Friday, August 9, 2019

Network Security Paper Essay Example | Topics and Well Written Essays - 1000 words

Network Security Paper - Essay Example This essay focuses on the increased concern over the effects of the heartbleed bug on the internet security (Codenomicon, 2014). This loophole allows stealing of secured information and data under normal settings, by the SSL/TLS encryption used to protect the Internet. The SSL/TLS covers privacy and communication security for applications found in the Internet such as the web, instant messaging (IM), email and virtual private networks (VPNs). The Heartbleed bug permits any user accessing the Internet to read the systems’ memory secured by the weaker versions of the OpenSSL applications. This jeopardizes the secret keys used to pinpoint the service providers and to encode the movement, the names and passwords of the users and the authentic content.

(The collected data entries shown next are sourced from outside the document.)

(** A store in which the PCollection was never written nor read. *)
Definition untouched (p : string) (s : FlareElementStore) : Prop :=
  registry s !! p = None ∧ table_log (catalog s) (table_identifier (db_name s) p) = None ∧ ∀ r, effective s r p = None.

(** * The invariant *)

Definition log_holds (p : string) (t : TableType) (s : FlareElementStore) (w : list (list WindowedValue)) : Prop :=
  match table_log (catalog s) (table_identifier (db_name s) p) with
  | Some l => expired l = 0 ∧ Forall2 (decode_to t) (commits l) w
  | None => w = []
  end.

(** What a reader that goes on from position [o] has got of the commits [w], up to [R]. *)
Definition up_to_position (R : relation (list WindowedValue)) (o : option Z) (w : list (list WindowedValue)) (values : list WindowedValue) : Prop :=
  match o with
  | Some z => ∃ k, z = Z.of_nat k ∧ (k ≤ length w)%nat ∧ R values (concat (take k w))
  | None => values = []
  end.

(** The durable position is not behind the effective one, nor beyond the commits. *)
Definition ahead (o durable : option Z) (w : list (list WindowedValue)) : Prop :=
  ∀ z, o = Some z → ∃ z', durable = Some z' ∧ (z ≤ z' ≤ Z.of_nat (length w))%Z.

Record kept (p : string) (t : TableType) (d : Deliveries) : Prop := {
  kept_schema ts : registry (state d) !! p = Some ts → windowed_schema t ts;
  kept_log : log_holds p t (state d) (written d);
  kept_ahead r : ahead (effective (state d) r p) (position (state d) r p) (written d);
  kept_readers r : up_to_position submseteq (effective (state d) r p) (written d) (delivered_to d r);
  kept_exact r : r ∉ overrun d → position (state d) r p = effective (state d) r p ∧
    up_to_position (≡ₚ) (effective (state d) r p) (written d) (delivered_to d r);
}.

Lemma up_to_position_app R o w w' values : up_to_position R o w values → up_to_position R o (w ++ w') values.
Proof.
  destruct o as [z|]; [|done]. intros (k & -> & Hk & Hv). exists k. rewrite length_app. split_and!; [done|lia|].
  by rewrite take_app_le.
Qed.

Lemma take_concat_submseteq {A} (l : list (list A)) (k k' : nat) : (k ≤ k')%nat → concat (take k l) ⊆+ concat (take k' l).
Proof. intros Hle. rewrite <-(take_drop k (take k' l)), take_take, Nat.min_l by lia. rewrite concat_app. apply submseteq_inserts_r. done. Qed.

(** A reader that is moved on has got no more than it should. *)
Lemma up_to_position_ahead o durable w values : ahead o durable w → (o = None → durable = None) →
  up_to_position submseteq o w values → up_to_position submseteq durable w values.
Proof.
  intros Ha Hn. destruct o as [z|]; [|by rewrite Hn]. destruct (Ha z eq_refl) as (z' & -> & Hz). intros (k & -> & Hk & Hv).
  exists (Z.to_nat z'). split_and!; [lia|lia|]. etrans; [done|]. apply take_concat_submseteq. lia.
Qed.

Lemma log_written p t s s' w new values : log_holds p t s w → db_name s' = db_name s →
  log_after (table_identifier (db_name s) p) (catalog s) (catalog s') new → Forall2 (decode_to t) new values →
  log_holds p t s' (w ++ values).
Proof.
  unfold log_holds. intros Hl -> [_ Ha] Hn. destruct Ha as [->|[-> ->]].
  - destruct (table_log (catalog s) _) as [l|]; cbn.
    + destruct Hl as [He Hf]. split; [done|]. by apply Forall2_app.
    + subst w. split; [done|]. done.
  - apply Forall2_nil_inv_l in Hn as ->. by rewrite app_nil_r.
Qed.

(** A write keeps the invariant for what it appended. *)
Lemma wrote_kept p t s s' w d o new values : kept p t (mkDeliveries s w d o) → wrote p t s s' new →
  Forall2 (decode_to t) new values → kept p t (mkDeliveries s' (w ++ values) d o).
Proof.
  intros [Hr Hl Ha Hp He] [Wc Wk Wd Wr Wl] Hn. cbn in *.
  assert (∀ r, position s' r p = position s r p ∧ effective s' r p = effective s r p) as Hsame.
  { intros r. unfold effective, position. by rewrite Wc, Wk. }
  split; cbn.
  - intros ts Hts. destruct (Wr ts Hts) as [|]; [by apply Hr|done].
  - by eapply log_written.
  - intros r z. destruct (Hsame r) as [-> ->]. intros Hz. destruct (Ha r z Hz) as (z' & ? & ?). exists z'. rewrite length_app. split; [done|lia].
  - intros r. destruct (Hsame r) as [_ ->]. by apply up_to_position_app, Hp.
  - intros r Hr'. destruct (Hsame r) as [-> ->]. destruct (He r Hr') as [? ?]. split; [done|]. by apply up_to_position_app.
Qed.

(** The commits that are left of a log that holds [w]. *)
Definition rest (o : option Z) (w : list (list WindowedValue)) : list WindowedValue := concat (drop (Z.to_nat (default 0%Z o)) w).

Lemma rest_completes R `{!PreOrder R} o w values : (∀ l, Proper (R ==> R) (λ x : list WindowedValue, x ++ l)) →
  up_to_position R o w values → R (values ++ rest o w) (concat w).
Proof.
  intros Happ. unfold rest. destruct o as [z|]; cbn [default Datatypes.id up_to_position].
  - intros (k & -> & Hk & Hv). rewrite Nat2Z.id. etrans; [by apply Happ|]. by rewrite <-concat_app, take_drop.
  - by intros ->.
Qed.

Lemma up_to_all (R : relation (list WindowedValue)) w values : R values (concat w) → up_to_position R (Some (Z.of_nat (length w))) w values.
Proof. intros HR. exists (length w). by rewrite firstn_all. Qed.

(** The values that a read hands out. *)
Definition handed_out (res : outcome string (list WindowedValue)) : list WindowedValue := match res with Ok values => values | _ => [] end.

(** What a read does to the readers of a log that holds [w]: its own stays where it is, is
    moved to the end with the values it is handed, or has its durable position moved there by
    a read that failed. *)
Lemma read_outcome `{!KvSingleWrite D} p t s s' w d o r res : kept p t (mkDeliveries s w d o) → scan_windowed_values_since r p s = (s', res) →
  positions_only s s' ∧ (∀ r', r' ≠ r → position s' r' p = position s r' p ∧ effective s' r' p = effective s r' p) ∧
  (is_ok res = true → registry s !! p ≠ None → handed_out res ≡ₚ rest (effective s r p) w) ∧
  (handed_out res = [] ∧ effective s' r p = effective s r p ∧ (position s' r p = position s r p ∨ position s' r p = effective s r p) ∨
   position s' r p = Some (Z.of_nat (length w)) ∧
     (effective s' r p = Some (Z.of_nat (length w)) ∧ handed_out res ≡ₚ rest (effective s r p) w ∨
      is_ok res = false ∧ (effective s' r p = effective s r p ∨ effective s' r p = Some (Z.of_nat (length w))))).
Proof.
  intros [Hr Hl Ha Hp He] Hs. cbn in *. destruct (registry s !! p) as [ts|] eqn:Ereg.
  2:{ apply st_bind_inv in Hs as [(e & E & He' & _)|(s0 & x & E0 & Hs)]; [by injection E as <- <-|].
      apply st_read_ok in E0 as [-> E0]. rewrite Ereg in E0. injection E0 as <-. injection Hs as <- <-. split; [by destruct s|].
      split; [done|]. split; [done|]. left. split_and!; [done|done|by left]. }
  destruct (scan_outcome p t r ts s s' res w Ereg (Hr ts eq_refl)) as (Hpo & Hother & Hres); [| |done|].
  { destruct (effective s r p) as [z|] eqn:Ez; [|done]. destruct (Ha r z Ez) as (z' & Hz' & Hle). apply position_i64 in Hz'.
    specialize (Hp r). rewrite Ez in Hp. destruct Hp as (k & -> & _). unfold is_i in *. lia. }
  { intros l El. unfold log_holds in Hl. rewrite El in Hl. by destruct Hl. }
  split; [done|]. split; [done|]. unfold log_holds in Hl.
  destruct (decide (w = [])) as [->|Hw].
  - assert (rest (effective s r p) [] = []) as -> by (unfold rest; by rewrite drop_nil).
    assert (match res with
      | Ok vs => effective s' r p = effective s r p ∧ position s' r p = effective s r p ∧ vs ≡ₚ []
      | _ => position s' r p = position s r p ∧ effective s' r p = effective s r p ∨
             position s' r p = effective s r p ∧ effective s' r p = effective s r p end) as Hres'.
    { destruct (table_log _ _) as [l|]; [destruct Hl as [_ Hf]; inversion Hf as [Hn|]; rewrite <-Hn in Hres; cbn in Hres|]; destruct res; naive_solver. }
    clear Hres. destruct res as [vs|?|?]; [destruct Hres' as (? & ? & ->%Permutation_nil_r)|..]; (split; [done|]); left; naive_solver.
  - destruct (table_log _ _) as [l|]; [|done]. destruct Hl as [Hexp Hf]. pose proof (Forall2_length _ _ _ Hf) as Hlen.
    assert (commits l ≠ []) as Hn by (intros Hn; rewrite Hn in Hlen; by destruct w). rewrite !(decide_False _ _ Hn) in Hres. rewrite <-Hlen.
    destruct res as [vs|?|?]; [|(split; [done|]); naive_solver..].
    destruct Hres as (? & ? & Hvs). assert (vs ≡ₚ rest (effective s r p) w) as Hrest; [|split; [done|]; naive_solver].
    rewrite Hvs. unfold rest, unread. rewrite Hexp.
    destruct (effective s r p) as [z|] eqn:Ez; [|done]. cbn. specialize (Hp r). rewrite Ez in Hp. destruct Hp as (k & -> & _).
    by rewrite Z.max_l by lia.
Qed.

Lemma submseteq_app_proper (l : list WindowedValue) : Proper (submseteq ==> submseteq) (λ x, x ++ l).
Proof. intros x y Hxy. by apply submseteq_app. Qed.

Lemma permutation_app_proper (l : list WindowedValue) : Proper ((≡ₚ) ==> (≡ₚ)) (λ x, x ++ l).
Proof. by intros x y ->. Qed.

Lemma read_kept `{!KvSingleWrite D} p t s s' w d d' o o' r res : kept p t (mkDeliveries s w d o) → scan_windowed_values_since r p s = (s', res) →
  (∀ r', delivered_to (mkDeliveries s' w d' o') r' = if decide (r' = r) then delivered_to (mkDeliveries s w d o) r ++ handed_out res
    else delivered_to (mkDeliveries s w d o) r') →
  o ⊆ o' → (is_ok res = false → r ∉ o' → position s' r p = position s r p) → kept p t (mkDeliveries s' w d' o').
Proof.
  intros Hk Hs Hd Ho Hover. destruct (read_outcome p t s s' w d o r res Hk Hs) as (Hpo & Hother & _ & Hmove).
  destruct Hk as [Hr Hl Ha Hp He]. cbn in *. unfold positions_only in Hpo. split; cbn.
  - rewrite Hpo. apply Hr.
  - unfold log_holds in *. by rewrite Hpo.
  - intros r'. destruct (decide (r' = r)) as [->|Hne]; [|destruct (Hother r' Hne) as [-> ->]; apply Ha].
    destruct Hmove as [(_ & -> & Hpos)|(-> & Hm)].
    + intros z Hz. destruct (Ha r z Hz) as (z' & Hz' & Hle). destruct Hpos as [->| ->]; [by exists z'|]. exists z. split; [done|lia].
    + assert (∀ z, effective s' r p = Some z → (z ≤ Z.of_nat (length w))%Z) as Hle.
      { intros z. destruct Hm as [[-> _]|[_ [->| ->]]]; [intros [= <-]; lia| |intros [= <-]; lia].
        intros Hz. destruct (Ha r z Hz) as (z' & _ & ?). lia. }
      intros z Hz. exists (Z.of_nat (length w)). split; [done|]. specialize (Hle z Hz). lia.
  - intros r'. rewrite Hd. destruct (decide (r' = r)) as [->|Hne]; [|destruct (Hother r' Hne) as [_ ->]; apply Hp].
    specialize (Hp r). destruct Hmove as [(-> & -> & _)|(_ & [[-> Hv]|[Hf Hm]])]; [by rewrite app_nil_r| |].
    + apply up_to_all. rewrite Hv. by apply (rest_completes submseteq); [apply submseteq_app_proper|].
    + replace (handed_out res) with (@nil WindowedValue) by (by destruct res). rewrite app_nil_r.
      destruct Hm as [->| ->]; [done|]. apply up_to_all. etrans; [by apply submseteq_inserts_r|].
      by apply (rest_completes submseteq); [apply submseteq_app_proper|].
  - intros r' Hr'. rewrite Hd. destruct (decide (r' = r)) as [->|Hne]; [|destruct (Hother r' Hne) as [-> ->]; apply He; set_solver].
    destruct (He r) as [Hpe Hx]; [set_solver|]. destruct Hmove as [(-> & -> & Hpos)|(Hpos & [[-> Hv]|[Hf Hm]])].
    + rewrite app_nil_r. split; [|done]. destruct Hpos as [->| ->]; done.
    + split; [done|]. apply up_to_all. rewrite Hv. by apply (rest_completes (≡ₚ)); [apply permutation_app_proper|].
    + replace (handed_out res) with (@nil WindowedValue) by (by destruct res). rewrite app_nil_r.
      rewrite (Hover Hf Hr') in Hpos |- *. replace (effective s' r p) with (effective s r p) by (destruct Hm as [->| ->]; congruence). done.
Qed.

This permits hackers to spy on data, steal information straight from the services and users and to impersonate services and users (Codenomicon, 2014). The Heartbleed bug is listed in the Common Vulnerabilities and Exposures system as CVE-2014-0160. CVE (Common Vulnerabilities and Exposures) is the Standard for Information Security Vulnerability Names preserved by MITRE. The technical name, CVE-2014-0160 is named from the line of code that the bug is contained. However, a secure version of OpenSSL was released on April 7, 2014, after the Heartbleed bug was publicly revealed. At the time close to 17% an estimated half a million of the Internets protected web servers licensed by trust authorities were alleged to be exposed to the bug. Hence, permitting the stealing of the servers digital keys used to encrypt data and gain access over users session cookies and passwords (BBC News, 2014). The loophole allows a hacker to gain access of up to 64 kilobytes of server memory. However, the hackers execute the attack repeatedly to access a substantial amount of information. Therefore, a hacker can gain access to users’ cookies from web browsers and servers that keep

No comments:

Post a Comment

Note: Only a member of this blog may post a comment.